As a test, make the following changes in a working copy of GDASApp develop

  1. ensure all bufr2ioda_insitu_*profile* python scripts in ush/ioda/bufr2ioda are renamed bufr2ioda_insitu_profile_$OBTYPE.py where OBTYPE is argo, bathy, etc.
  2. check for bufrfile existence before attempting to process the bufr dump file. This is done via the following change to bufr2ioda_insitu_profile*py scripts
     bufrfile = f"{cycle_datetime}-{cycle_type}.t{hh}z.{data_format}.tm00.bufr_d"
     DATA_PATH = os.path.join(dump_dir, bufrfile)
    +    if not os.path.isfile(DATA_PATH):
    +        logger.info(f"DATA_PATH {DATA_PATH} does not exist")
    +        return
     logger.debug(f"{bufrfile}, {DATA_PATH}")

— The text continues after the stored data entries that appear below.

(** [depth] counts the open groups, [in_class] tells that a class is open. *)
Fixpoint balanced (depth : nat) (in_class : bool) (l : list N) : bool :=
  match l with
  | [] => bool_decide (depth = 0%nat) && negb in_class
  | 92%N :: l' =>                                    (* backslash *)
      match l' with
      | [] => false
      | _ :: l'' => balanced depth in_class l''
      end
  | b :: l' =>
      if in_class then balanced depth (negb (b =? 93)%N) l'
      else if (b =? 91)%N then balanced depth true l'
      else if (b =? 40)%N then balanced (S depth) false l'
      else if (b =? 41)%N then
        match depth with
        | O => false
        | S d => balanced d false l'
        end
      else balanced depth false l'
  end.

#[global] Instance reference_engine : Engine := {|
  isNaN := reference_isNaN;
  RegExp_ok := fun p => balanced 0 false (bytes p)
|}.

(** * Notions used to state the properties *)

Section notions.
Context `{!Engine}.

(** ** What the validator does to one field

    [coerces c v] tells that column [c] replaces the value [v] of its field
    by [null]: a missing value of a required, non-generated field, the
    empty string, or a value of a number field for which [isNaN] holds. *)
Definition coerces (c : column) (v : option value) : bool :=
  match v with
  | None => required c && negb (generated c)
  | Some VNull => false
  | Some (VStr "") => true
  | Some x => match type c with TNumber => isNaN x | _ => false end
  end.

(** The value of field [k] after validation against [cols]. *)
Definition normalise (cols : list column) (k : string) (v : option value)
    : option value :=
  if existsb (fun c => bool_decide (name c = k) && coerces c v) cols
  then Some VNull else v.

(** The field [k] of the row is read by the columns as the row has it:
    the row owns it, or no property of [Object.prototype] has its name, or
    no column has.  (Otherwise a column finds the inherited property where
    the row has nothing.) *)
Definition reads_own (cols : list column) (r : row) (k : string) : Prop :=
  r !! k = None -> k ∈ Object_prototype -> forall c, c ∈ cols -> name c <> k.

(** No column is named like a property of [Object.prototype]. *)
Definition own_names (cols : list column) : Prop :=
  Forall (fun c => name c ∉ Object_prototype) cols.

(** Columns that differ at most in their [options]: validation mutates
    nothing else of a schema. *)
Definition same_shape (c c' : column) : Prop :=
  name c' = name c /\ type c' = type c /\ label c' = label c /\
  required c' = required c /\ readOnly c' = readOnly c /\
  generated c' = generated c /\ validation c' = validation c.

(** Every [validation.pattern] of the columns compiles. *)
Definition patterns_compile (cols : list column) : Prop :=
  Forall (fun c => check_rules c = None) cols.

(** [r] holds the fields of [raw] as the validator normalises them, for
    every field that the columns read as [raw] has it. *)
Definition validated (cols : list column) (raw r : row) : Prop :=
  forall k, reads_own cols raw k -> r !! k = normalise cols k (raw !! k).

(** The field [k] of the row is one that validation against [cols] leaves
    as it is. *)
Definition settled (cols : list column) (k : string) (r : row) : Prop :=
  normalise cols k (r !! k) = r !! k.

(** A row whose fields validation against [cols] would leave as they
    are, as the fields are that validation has read as the row's own. *)
Definition normal_row (cols : list column) (r : row) : Prop :=
  forall k, normalise cols k (r !! k) = r !! k.

Definition normal_rows (menuId : string) (st : store) : Prop :=
  forall s rows, schemas st !! menuId = Some s -> data st !! menuId = Some rows ->
    Forall (normal_row (columns s)) rows.

(** The stored rows of the entity are settled at field [k]. *)
Definition settled_rows (k menuId : string) (st : store) : Prop :=
  forall s rows, schemas st !! menuId = Some s -> data st !! menuId = Some rows ->
    Forall (settled (columns s) k) rows.

(** ** Sequences of operations on one entity *)

Inductive op :=
  | Insert (rowData : row) (a : ambient)
  | Update (rowId : value) (updates : row) (now : string).

Definition step (menuId : string) (st : store) (o : op) : store :=
  match o with
  | Insert rowData a => (insert menuId rowData a st).1
  | Update rowId updates now => (update menuId rowId updates now st).1
  end.

Definition run (menuId : string) (ops : list op) (st : store) : store :=
  foldl (step menuId) st ops.

(** The ids of the stored rows, in storage order. *)
Definition row_ids (menuId : string) (st : store) : list (option value) :=
  match data st !! menuId with
  | Some rows => (fun r : row => r !! "id") <$> rows
  | None => []
  end.

(** No insert of the sequence stores an id that is already stored. *)
Fixpoint fresh_inserts (menuId : string) (ops : list op) (st : store) : bool :=
  match ops with
  | [] => true
  | o :: ops' =>
      match o with
      | Insert rowData a =>
          match (insert menuId rowData a st).2 with
          | Ok r => bool_decide (r !! "id" ∉ row_ids menuId st)
          | Err _ => true
          end
      | Update _ _ _ => true
      end && fresh_inserts menuId ops' (step menuId st o)
  end.

(** Stores that hold the entity or not alike, under schemas that differ
    at most in the options of their columns. *)
Definition alike (menuId : string) (st st' : store) : Prop :=
  (is_Some (data st !! menuId) <-> is_Some (data st' !! menuId)) /\
  option_Forall2 (fun s s' => Forall2 same_shape (columns s) (columns s'))
    (schemas st !! menuId) (schemas st' !! menuId).

(** ** bulkInsert, row by row

    Each row is tried with [insert], in order, in the store left by the
    rows before it, whatever their outcome. *)
Fixpoint attempts (menuId : string) (rowsData : list (row * ambient)) (st : store)
    : list (row * result row) :=
  match rowsData with
  | [] => []
  | (rowData, a) :: rest =>
      (rowData, (insert menuId rowData a st).2)
        :: attempts menuId rest (insert menuId rowData a st).1
  end.

Definition after_attempts (menuId : string) (rowsData : list (row * ambient))
    (st : store) : store :=
  foldl (fun st ra => (insert menuId ra.1 ra.2 st).1) st rowsData.

Definition inserted (t : row * result row) : option row :=
  match t.2 with Ok r => Some r | Err _ => None end.

Definition rejected (t : row * result row) : option failure :=
  match t.2 with
  | Ok _ => None
  | Err e => Some {| failed_data := t.1; failed_error := e |}
  end.

End notions.

(** ** The rule pass, target by target

    The three rules of the reconciler, on the lowercased and trimmed source
    label, and the outcome of the rule pass for one label: the first target
    in listed order that any rule relates to the label, with the confidence
    of the first of the rules (a), (b), (c) that relates them. *)

Definition exact_rule (sourceLower : string) (t : column) : bool :=
  bool_decide (sourceLower = toLowerCase (name t)) ||
  bool_decide (Some sourceLower = toLowerCase <$> label t).

Definition synonym_rule (sourceLower : string) (t : column) : bool :=
  match synonyms_of (toLowerCase (name t)) with
  | Ok syns =>
      existsb (fun syn =>
        includes sourceLower (toLowerCase syn) ||
        includes (toLowerCase syn) sourceLower) syns
  | Err _ => false
  end.

Definition substring_rule (sourceLower : string) (t : column) : bool :=
  includes sourceLower (toLowerCase (name t)) ||
  includes (toLowerCase (name t)) sourceLower ||
  from_option (fun l => includes sourceLower (toLowerCase l)) false (label t) ||
  from_option (fun l => includes (toLowerCase l) sourceLower) false (label t).

Definition related (sourceLower : string) (t : column) : bool :=
  exact_rule sourceLower t || synonym_rule sourceLower t || substring_rule sourceLower t.

Definition rule_confidence (sourceLower : string) (t : column) : Q :=
  if exact_rule sourceLower t then 1%Q
  else if synonym_rule sourceLower t then (9 # 10)%Q
  else (8 # 10)%Q.

Definition first_related (targets : list column) (src : string) : option match_ :=
  (fun t => {| source := src; target := name t;
               confidence := rule_confidence (trim (toLowerCase src)) t |})
    <$> List.find (related (trim (toLowerCase src))) targets.

(** The target has a label, and the dictionary lookup for it does not end
    on [Object.prototype]: the rule pass can scan it. *)
Definition scannable (t : column) : Prop :=
  is_Some (label t) /\ synonyms_of (toLowerCase (name t)) ≠ Err TypeError.

(** The i-th name tried by [generateMenuId]. *)
Definition candidate (slug : string) (i : nat) : string :=
  match i with
  | O => slug
  | S _ => slug ++ "_" ++ pretty i
  end.

(** * The rest of the data store

    The operations of the class [DataStore] that read and delete, and the
    naming of the files it persists to. *)

(** ** DataStore.getMenu, getSchema (lines 580-582, 607-609) *)

Definition getMenu (menuId : string) (st : store) : option menu :=
  menus st !! menuId.

Definition getSchema (menuId : string) (st : store) : option schema :=
  schemas st !! menuId.

(** ** DataStore.deleteMenu (lines 594-602) *)

Definition deleteMenu (menuId : string) (st : store) : store * bool :=
  ({| menus := delete menuId (menus st);
      data := delete menuId (data st);
      schemas := delete menuId (schemas st);
      dirty := {[menuId]} ∪ dirty st |}, true).

(** ** DataStore.query (lines 645-667) *)

(** The test of one entry [[key, value]] of the filters on one row: a
    string against a string field is a case-insensitive containment,
    anything else is [===].  (The value of a filter is a JSON scalar, and
    a field that the row inherits is a function or an object: it fails
    the test as a field that the row does not have fails it, so the field
    is read as the row has it.) *)
Definition filter_holds (r : row) (key : string) (v : value) : bool :=
  match v, r !! key with
  | VStr wanted, Some (VStr found) => includes (toLowerCase found) (toLowerCase wanted)
  | _, found => bool_decide (found = Some v)
  end.

(** [Object.entries(filters).every(...)]; the tests have no effect, so
    the order of the entries does not matter. *)
Definition filters_hold (filters : row) (r : row) : bool :=
  forallb (fun kv => filter_holds r kv.1 kv.2) (map_to_list filters).

Definition query (menuId : string) (filters : row) (st : store) : result (list row) :=
  match data st !! menuId with
  | None => Err (MenuNotFound menuId)
  | Some rows =>
      if bool_decide (0 < size filters)%nat
      then Ok (List.filter (filters_hold filters) rows)
      else Ok rows
  end.

(** ** DataStore.findById (lines 672-675) *)

Definition findById (menuId : string) (rowId : value) (st : store)
    : result (option row) :=
  match query menuId ∅ st with
  | Err e => Err e
  | Ok rows => Ok (List.find (fun r : row => bool_decide (r !! "id" = Some rowId)) rows)
  end.

(** ** DataStore.delete (lines 716-733)

    [rows.splice(index, 1)] on the row found by [findIndex]. *)
Definition delete_ (menuId : string) (rowId : value) (st : store)
    : store * result bool :=
  match data st !! menuId with
  | None => (st, Err (MenuNotFound menuId))
  | Some rows =>
      match findIndex rowId rows with
      | None => (st, Err (RowNotFound rowId))
      | Some index => (set_rows menuId (delete index rows) st, Ok true)
      end
  end.

(** ** DataStore.getStats (lines 955-973)

    The entries of [stats.menus] are listed in the order in which the
    model's map enumerates the menus, which is not the insertion order of
    the [Map]; the totals do not depend on it. *)

Record menu_stats := {
  stats_id : string;
  stats_name : string;
  rowCount : nat
}.

Record stats := {
  totalMenus : nat;
  totalRows : nat;
  stats_menus : list menu_stats
}.

Definition stats_of (st : store) (entry : string * menu) : menu_stats :=
  {| stats_id := entry.1; stats_name := name_ entry.2;
     rowCount := length (default [] (data st !! entry.1)) |}.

    A similar check is found in other bufr2ioda converters.

Rerun gfs and gdas prepatmiodaobs. Both jobs ran to completion for 20240224 00Z. The bufrfile check caught several instances of non-existent dump files.

2024-03-28 20:46:22,269 - INFO     - bufr2ioda_insitu_marinemammals_profiles.py: DATA_PATH /work/noaa/rstprod/dump/2024022400-gdas.t00z.tesac.tm00.bufr_d does not exist
2024-03-28 20:46:22,270 - INFO     - bufr2ioda_insitu_profiles_argo.py: DATA_PATH /work/noaa/rstprod/dump/2024022400-gdas.t00z.subpfl.tm00.bufr_d does not exist
2024-03-28 20:46:22,270 - INFO     - bufr2ioda_insitu_profiles_tesac.py: DATA_PATH /work/noaa/rstprod/dump/2024022400-gdas.t00z.tesac.tm00.bufr_d does not exist
2024-03-28 20:46:22,273 - INFO     - bufr2ioda_insitu_profile_bathy.py: DATA_PATH /work/noaa/rstprod/dump/2024022400-gdas.t00z.bathy.tm00.bufr_d does not exist
2024-03-28 20:46:22,274 - INFO     - bufr2ioda_insitu_surface_altkob.py: DATA_PATH /work/noaa/rstprod/dump/2024022400-gdas.t00z.altkob.tm00.bufr_d does not exist
2024-03-28 20:46:22,276 - INFO     - bufr2ioda_insitu_profiles_glider.py: DATA_PATH /work/noaa/rstprod/dump/2024022400-gdas.t00z.subpfl.tm00.bufr_d does not exist
2024-03-28 20:46:22,280 - INFO     - bufr2ioda_insitu_surface_trkob.py: DATA_PATH /work/noaa/rstprod/dump/2024022400-gdas.t00z.trkob.tm00.bufr_d does not exist

That these dump files do not exist is not surprising. These dump files are not routinely stored in the GDA.

guillaumevernieres commented 7 months ago

My fault @RussTreadon-NOAA , I'm going to move the marine converters somewhere else.